Im Frühjahr 1523 wurde ‚Dass Jesus Christus ein geborener Jude sei‘ veröffentlicht und erreichte neun Auflagen in kurzer Zeit. Der Anlass für ‚Dass Jesus Christus ein geborener Jude sei‘ war eine Lüge, die Luthers Gegner, die Papisten, gegen ihn verbreitet haben. Nämlich, dass er die Jungfräulichkeit Marias verleugnet und darüber hinaus eine neue Ketzerei gepredigt haben [soll], dass Christus Abrahams Same sei. Luther hielt diese Beschuldigung zuerst für einen schlechten Scherz und wollte darauf nicht antworten. Aber da er von anderen dazu aufgefordert wurde und um anderer Willen entschied er sich die Schrift zu verfassen, nicht einfach, um sich vor dieser Beschuldigung zu verteidigen, sondern auch mit der Absicht, ob ich vielleicht auch der Juden etliche möchte zum Christenglauben reizen.
Die Reaktionen auf ‚Dass Jesus Christus ein geborener Jude sei‘ waren vielfältig.
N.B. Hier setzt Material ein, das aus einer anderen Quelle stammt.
Lemma quiet_fail_step (f : option client -> stepped) (g : client -> client) c common sid specific c' :
  (forall o, f o = step_of (option_map g o)) ->
  (forall c2, closed_ (g c2) = closed_ c2) -> (forall c2, quiet [] c c2 -> closed_ c2 = true -> quiet [] c (g c2)) ->
  client_ok c -> f (fail_locked c common sid specific) = Step c' -> quiet [] c c' /\ closed_ c' = true.
Proof.
  intros Hf Hc Hg ok. rewrite Hf. destruct (fail_locked c common sid specific) as [c2|] eqn:E; [|done].
  intros [= <-]. destruct (quiet_fail c common sid specific c2 ok E) as [Hq Hcl]. split; [by apply Hg|by rewrite Hc].
Qed.
Lemma quiet_writer_fails c common sid specific c' :
  client_ok c -> then_writer (fail_locked c common sid specific) W_done = Step c' -> quiet [] c c' /\ closed_ c' = true.
Proof. apply (quiet_fail_step (fun o => then_writer o W_done) (fun c => set_writer c W_done)); try done. intros. apply quiet_threads; auto; done. Qed.
Lemma quiet_reader_fails c common sid specific c' :
  client_ok c -> then_reader (fail_locked c common sid specific) R_done = Step c' -> quiet [] c c' /\ closed_ c' = true.
Proof.
  apply (quiet_fail_step (fun o => then_reader o R_done) (fun c => set_reader c R_done)); try done. intros c2 Hq Hc. apply quiet_threads; [done|by left|apply Hq].
Qed.
Lemma quiet_monitor_fails c common sid specific c' :
  client_ok c -> then_monitor (fail_locked c common sid specific) M_done = Step c' -> quiet [] c c' /\ closed_ c' = true.
Proof.
  apply (quiet_fail_step (fun o => then_monitor o M_done) (fun c => set_monitor c M_done)); try done. intros c2 Hq Hc. apply quiet_threads; [done|by left|apply Hq].
Qed.
Lemma quiet_reader c r : quiet [] c (set_reader c r).
Proof. apply quiet_threads; [apply quiet_refl|by right|done]. Qed.
Lemma quiet_monitor c m : quiet [] c (set_monitor c m).
Proof. apply quiet_threads; [apply quiet_refl|by right|done]. Qed.
Lemma quiet_writer_done c : closed_ c = true -> quiet [] c (set_writer c W_done).
Proof. intros Hc. apply quiet_threads; [apply quiet_refl|by left|done]. Qed.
Die Unterstützer Luthers zeigten große Zustimmung, ja sogar Begeisterung mit den Aussagen der Schrift. Viele teilten nämlich Luthers Ansicht, dass durch die Verbreitung von Gottes Wort sich Juden bekehren lassen würden. Der Vorschlag, man solle auf der Grundlage des Alten Testaments ein Gespräch mit den Juden führen, stieß auf großen Beifall, da das Studium dieser heiligen Schrift zum Bestandteil der Ausbildung der reformatorischen Theologen geworden war.
Luthers Gegner reagierten auf seine Schrift mit dem üblichen Vorwurf des ‚Judaisierens‘, das heißt, er würde den christlichen Glauben mit jüdischen Elementen verunreinigen. Einige Jahre später wurde Luther wegen dieser Schrift verspottet, denn seine Erwartung, etliche Juden würden sich bekehren lassen, wenn man die im Werk enthaltenen Vorschlägen befolgen würde, erfüllten sich nicht. Stattdessen habe sich der Hass der Juden auf die Christen lediglich verstärkt. Die Reaktionen der Juden auf Luthers Schrift waren, erwartungsgemäß, äußerst positiv. Überhaupt ließ die Reformation bei vielen Juden Sympathie und positive Erwartungen aufkeimen. Das Interesse für die hebräische Sprache und für das Alte Testament wurde als Anzeichen dafür gesehen, dass die Christen nun Juden werden würden. Luther wurde als Vormessias und ein „vielversprechendes Licht“ hochgepriesen. Seine Schrift von 1523 verstärkte noch dieses Gefühl. Sie wurde durch jüdische Gemeinden verbreitet und es wurden spanische und hebräische Übersetzungen von Auszügen aus der Schrift verfertigt, die nach Spanien und Palästina geschickt wurden.
A. Siluk
Aufgaben:
1. Luther verwarf den Gedanken der Missionierung schon einige Jahre vor dem Abfassen dieser Schrift. Er war der Überzeugung, dass nur Gott auf die Juden von Innen wirken könnte und dass keine menschlichen Bemühungen sie bessern würden. Allerdings lassen sowohl seine im Werk formulierten Absichten, als auch die Reaktionen auf das Werk den Eindruck entstehen, es handelte sich um eine Missionsschrift. Was ist Ihre Meinung dazu, handelt es sich um eine solche Schrift, oder erfüllte das Werk andere Funktion(en)? (Eine kleine Hilfe: Fragen Sie sich, wen Luther als Zielpublikum hatte?)
2. a) Welche Verbesserungen hätten die Juden erwarten können, wenn die in der Schrift enthaltenen Vorschläge von Luthers Anhängern befolgt worden wären? Hätte es auch negative Folgen nach sich ziehen können?
b) Könnte man in Zusammenhang mit dieser Schrift und im Kontext der Reformation von einem ersten Schritt Richtung Emanzipation der Juden reden?